»»
(** When the embedding of the question or the generation throws, the
    request ends with 500 and that error, and nothing has been pushed or
    saved. *)
Theorem ask_failure_before_push (env : AskEnv) (st : Server) (req : AskRequest)
    (q id : string) (doc : Document) (e : JSError) :
  question req = Some q -> blank q = false ->
  docId req = Some id -> JSString.truthy id = true ->
  documents st !! id = Some doc ->
  (ask_embed env q = Thrown e
   \/ exists qVec, ask_embed env q = Returned qVec
                   /\ ask_generate env (askPrompt (ask_sort env) doc qVec q) = Thrown e) ->
  ask env st req = (st, askFailed e).
Proof.
  intros Hq Hb Hid Ht Hdoc H. unfold ask, lookupDocument.
  rewrite Hq, Hb, Hid, Ht, Hdoc. simpl.
  destruct H as [He|(qVec & He & Hg)]; rewrite He; [reflexivity|].
  rewrite Hg. reflexivity.
Qed.

Lemma ask_failure_before_push_witness :
  ask failingAskEnv sampleServer (sampleAskRequest "q")
  = (sampleServer, askFailed (Error "quota")).
Proof.
  exact (ask_failure_before_push failingAskEnv sampleServer (sampleAskRequest "q")
           "q" "5" sampleDocument (Error "quota")
           eq_refl ltac:(vm_compute; reflexivity) eq_refl ltac:(vm_compute; reflexivity)
           ltac:(vm_compute; reflexivity) (or_introl eq_refl)).
Defined.

(** [/ask] never creates or removes a document and never touches the
    file name, the chunks or the creation time of one; the history of a
    document is left alone or grows by one entry at its end, and only
    for the document the request names. *)
Theorem ask_frame (env : AskEnv) (st : Server) (req : AskRequest) (id : string) :
  let st' := fst (ask env st req) in
  match documents st !! id with
  | None => documents st' !! id = None
  | Some doc =>
      exists doc' : Document,
        documents st' !! id = Some doc'
        /\ doc_filename doc' = doc_filename doc
        /\ doc_chunks doc' = doc_chunks doc
        /\ doc_createdAt doc' = doc_createdAt doc
        /\ (doc_history doc' = doc_history doc
            \/ (docId req = Some id
                /\ exists entry, doc_history doc' = doc_history doc ++ [entry]))
  end.
Proof.
  intros st'. subst st'.
  destruct (ask_cases env st req)
    as [->|(q & id0 & doc0 & qVec & answer & Hq & Hb & Hid & Ht & Hdoc & Hemb & Hgen)].
  - destruct (documents st !! id) as [doc|]; [|reflexivity].
    exists doc. repeat split; auto.
  - rewrite (ask_reaches_save env st req q id0 doc0 qVec answer Hq Hb Hid Ht Hdoc Hemb Hgen).
    assert (Hdocs : documents
                      (fst match saveDocuments (ask_write env)
                                   (pushHistory st id0 doc0
                                      {| h_q := q; h_a := answer;
                                         h_createdAt := ask_now env |}) with
                           | (st2, Thrown e) => (st2, askFailed e)
                           | (st2, Returned _) =>
                               (st2, {| status := 200;
                                        body := AskOk answer
                                                  (doc_history doc0 ++
                                                   [{| h_q := q; h_a := answer;
                                                       h_createdAt := ask_now env |}]) |})
                           end)
                    = <[id0 := withEntry doc0 {| h_q := q; h_a := answer;
                                                 h_createdAt := ask_now env |}]>
                        (documents st)).
    { unfold saveDocuments. destruct (ask_write env); reflexivity. }
    rewrite Hdocs. destruct (decide (id0 = id)) as [->|Hne].
    + rewrite Hdoc, lookup_insert_eq. eexists. split; [reflexivity|].
      simpl. repeat split. right. split; [exact Hid|]. eauto.
    + rewrite lookup_insert_ne by exact Hne.
      destruct (documents st !! id) as [doc|]; [|reflexivity].
      exists doc. repeat split; auto.
Qed.

(** The success response of [/ask] carries the answer the generation
    returned and the history as it is now stored: the former history
    followed by one entry that pairs the question with that answer. *)
Theorem ask_success_response (env : AskEnv) (st : Server) (req : AskRequest) :
  succeeded (snd (ask env st req)) = true ->
  exists (q id : string) (doc : Document) (qVec : list float) (answer : string),
    question req = Some q /\ docId req = Some id
    /\ documents st !! id = Some doc
    /\ ask_embed env q = Returned qVec
    /\ ask_generate env (askPrompt (ask_sort env) doc qVec q) = Returned answer
    /\ let entry := {| h_q := q; h_a := answer; h_createdAt := ask_now env |} in
       snd (ask env st req)
       = {| status := 200; body := AskOk answer (doc_history doc ++ [entry]) |}
       /\ (doc_history <$> documents (fst (ask env st req)) !! id)
          = Some (doc_history doc ++ [entry]).
Proof.
  intros H.
  destruct (ask_succeeded_inv env st req H)
    as (q & id & doc & qVec & answer & u & Hq & Hb & Hid & Ht & Hdoc & Hemb & Hgen & Hw).
  exists q, id, doc, qVec, answer. repeat (split; [assumption|]).
  rewrite (ask_reaches_save env st req q id doc qVec answer Hq Hb Hid Ht Hdoc Hemb Hgen).
  unfold saveDocuments. rewrite Hw. simpl. split; [reflexivity|].
  rewrite lookup_insert_eq. reflexivity.
Qed.

Lemma ask_success_response_witness :
  exists (answer : string) (entry : HistoryEntry),
    snd (ask (sampleAskEnv "a" (Returned tt)) sampleServer (sampleAskRequest "q"))
    = {| status := 200; body := AskOk answer (doc_history sampleDocument ++ [entry]) |}.
Proof.
  pose proof (ask_success_response (sampleAskEnv "a" (Returned tt)) sampleServer
                (sampleAskRequest "q") ltac:(vm_compute; reflexivity)) as H.
  destruct H as (q & id & doc & qVec & answer & _ & Hid & Hdoc & _ & _ & Hr & _).
  assert (Hd : doc = sampleDocument).
  { injection Hid as <-. vm_compute in Hdoc. injection Hdoc as <-. reflexivity. }
  subst doc. exists answer. eexists. exact Hr.
Defined.

(** ** More on [/upload] *)

(** Every [/upload] either leaves the server as it was, or got as far as
    assigning its document. *)
Lemma upload_cases (env : UploadEnv) (st : Server) (file : option UploadedFile) :
  fst (upload env st file) = st
  \/ exists (f : UploadedFile) (text : string) (embedded : list Chunk),
       file = Some f
       /\ supportedExt (ext f) = true
       /\ up_extract env = Returned text
       /\ embedChunks (up_embed env) 0 (chunkTextDefault text) [] = Returned embedded
       /\ upload env st file
          = match saveDocuments (up_write env)
                    {| documents := <[docIdOf (up_nowId env)
                                      := uploadedDocument env f embedded]> (documents st);
                       storage := storage st |} with
            | (st2, Thrown e) => (st2, uploadFailed e)
            | (st2, Returned _) =>
                (st2, {| status := 200;
                         body := UploadOk (docIdOf (up_nowId env)) (originalname f)
                                   (List.length embedded) |})
            end.
Proof.
  unfold upload. destruct file as [f|]; [|left; reflexivity].
  destruct (supportedExt (ext f)) eqn:Hext; simpl.
  2: { destruct (up_unlink env); left; reflexivity. }
  destruct (up_extract env) as [text|e] eqn:Hex; [|left; reflexivity].
  destruct (embedChunks (up_embed env) 0 (chunkTextDefault text) []) as [embedded|e]
    eqn:Hemb; [|left; reflexivity].
  right. exists f, text, embedded. repeat split; try assumption.
Qed.
(** C3 (as the code has it, for texts without a character above U+00FF,
    which are the strings of this development).  On the HTML path, for a
    page whose text has no character above U+00FF, every record's surface
    is one of Hard, Clay, Grass, Carpet, Acrylic, Synthetic, or empty; the
    HTML path always returns.  On the JSON path a record's surface is the
    whitespace-normalised "Surface" field of a tournament entry of the
    payload, whatever that text is.  Nothing is said of a page with a
    character above U+00FF: there [re.IGNORECASE] also accepts U+017F for s
    and U+0130 or U+0131 for i, and the title-cased match need not be one
    of the six words. *)
Theorem surface_of_rows (E : env) (url label : str) (w : world) :
  (exists rows w',
     parse_calendar_like E url label w = (Ok rows, w')
     /\ Forall (fun r => known_surface (surface r)) rows)
  /\ (forall rows w',
        parse_calendar_json E url label w = (Ok rows, w') ->
        Forall (fun x =>
                  exists resp data t v,
                    net E (sent w) url = Reply resp
                    /\ json_body resp = Some data
                    /\ entry_of data t
                    /\ py_get t "Surface" (JStr []) = Ok v
                    /\ normalize_ws_value v = Ok (surface x)) rows).
Proof.
  split; [apply parse_calendar_like_rows|].
  intros rows w' H.
  apply parse_calendar_json_rows in H as [->|(resp & data & Hnet & Hbody & H)];
    [constructor|].
  eapply Forall_impl; [exact H|]. intros x [(t & r & wn & Ht & Hr & ->) _].
  apply tournament_fields_surface in Hr as (v & Hv & Hs).
  exists resp, data, t, v. by repeat split.
Qed.

Lemma surface_of_rows_witness :
  parse_calendar_json sample_env "u" "ATP Tour" (World 0 [])
  = (Ok [Row "Foo Open" "Paris, France" "December 27, 2024" "January 5, 2025"
             "Red Clay" [] [] [] "ATP Tour" "u"],
     World 1 [Get "u" true])
  /\ Forall (fun x =>
               exists resp data t v,
                 net sample_env 0 "u" = Reply resp
                 /\ json_body resp = Some data
                 /\ entry_of data t
                 /\ py_get t "Surface" (JStr []) = Ok v
                 /\ normalize_ws_value v = Ok (surface x))
       [Row "Foo Open" "Paris, France" "December 27, 2024" "January 5, 2025"
            "Red Clay" [] [] [] "ATP Tour" "u"].
Proof.
  split; [vm_compute; reflexivity|].
  apply (proj2 (surface_of_rows sample_env "u" "ATP Tour" (World 0 []))
           _ (World 1 [Get "u" true])).
  vm_compute. reflexivity.
Defined.

(** C3 as stated fails on the JSON path: the surface "Red Clay" of the
    payload goes through unchanged. *)
Lemma json_surface_not_in_known_set :
  exists rows w',
    parse_calendar_json sample_env "u" "ATP Tour" (World 0 []) = (Ok rows, w')
    /\ ~ Forall (fun r => known_surface (surface r)) rows.
Proof.
  eexists _, _. split; [vm_compute; reflexivity|].
  intros H. apply Forall_cons in H as [[Hin| Hnil] _].
  - unfold known_surfaces in Hin. simpl in Hin.
    repeat (apply elem_of_cons in Hin as [Hin|Hin]; [discriminate Hin|]).
    by apply elem_of_nil in Hin.
  - discriminate Hnil.
Qed.

(** ** Orchestrator *)

(** C9 (a defect of the code).  The claim promises an empty record list, and
    then the HTML path, for every payload whose date entries list no
    tournament.  For the payload [{"TournamentDates": [{"Tournaments":
    null}]}] the loop [for t in tournaments] iterates [None]: the
    [TypeError] leaves [parse_calendar_json], the expression that picks the
    rows passes it on without trying the calendar page, and [main] stops
    after its first request, before it has written a file. *)
Theorem null_tournaments_stop_the_run :
  parse_calendar_json null_tournaments_site ATP_TOUR_JSON "ATP Tour" (World 0 [])
  = (Raise TypeError, World 1 [Get ATP_TOUR_JSON true])
  /\ json_or_html null_tournaments_site ATP_TOUR_JSON ATP_TOUR_URL "ATP Tour"
       (World 0 [])
     = (Raise TypeError, World 1 [Get ATP_TOUR_JSON true])
  /\ main null_tournaments_site (World 0 [])
     = (Raise TypeError, World 1 [Get ATP_TOUR_JSON true]).
Proof. repeat split; vm_compute; reflexivity. Qed.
««
Reproduce the records above exactly, from the first line to the line that holds "let st' := fst (ask env st req) in", inclusive, and omit everything after it.

(** When the embedding of the question or the generation throws, the
    request ends with 500 and that error, and nothing has been pushed or
    saved. *)
Theorem ask_failure_before_push (env : AskEnv) (st : Server) (req : AskRequest)
    (q id : string) (doc : Document) (e : JSError) :
  question req = Some q -> blank q = false ->
  docId req = Some id -> JSString.truthy id = true ->
  documents st !! id = Some doc ->
  (ask_embed env q = Thrown e
   \/ exists qVec, ask_embed env q = Returned qVec
                   /\ ask_generate env (askPrompt (ask_sort env) doc qVec q) = Thrown e) ->
  ask env st req = (st, askFailed e).
Proof.
  intros Hq Hb Hid Ht Hdoc H. unfold ask, lookupDocument.
  rewrite Hq, Hb, Hid, Ht, Hdoc. simpl.
  destruct H as [He|(qVec & He & Hg)]; rewrite He; [reflexivity|].
  rewrite Hg. reflexivity.
Qed.

Lemma ask_failure_before_push_witness :
  ask failingAskEnv sampleServer (sampleAskRequest "q")
  = (sampleServer, askFailed (Error "quota")).
Proof.
  exact (ask_failure_before_push failingAskEnv sampleServer (sampleAskRequest "q")
           "q" "5" sampleDocument (Error "quota")
           eq_refl ltac:(vm_compute; reflexivity) eq_refl ltac:(vm_compute; reflexivity)
           ltac:(vm_compute; reflexivity) (or_introl eq_refl)).
Defined.

(** [/ask] never creates or removes a document and never touches the
    file name, the chunks or the creation time of one; the history of a
    document is left alone or grows by one entry at its end, and only
    for the document the request names. *)
Theorem ask_frame (env : AskEnv) (st : Server) (req : AskRequest) (id : string) :
  let st' := fst (ask env st req) in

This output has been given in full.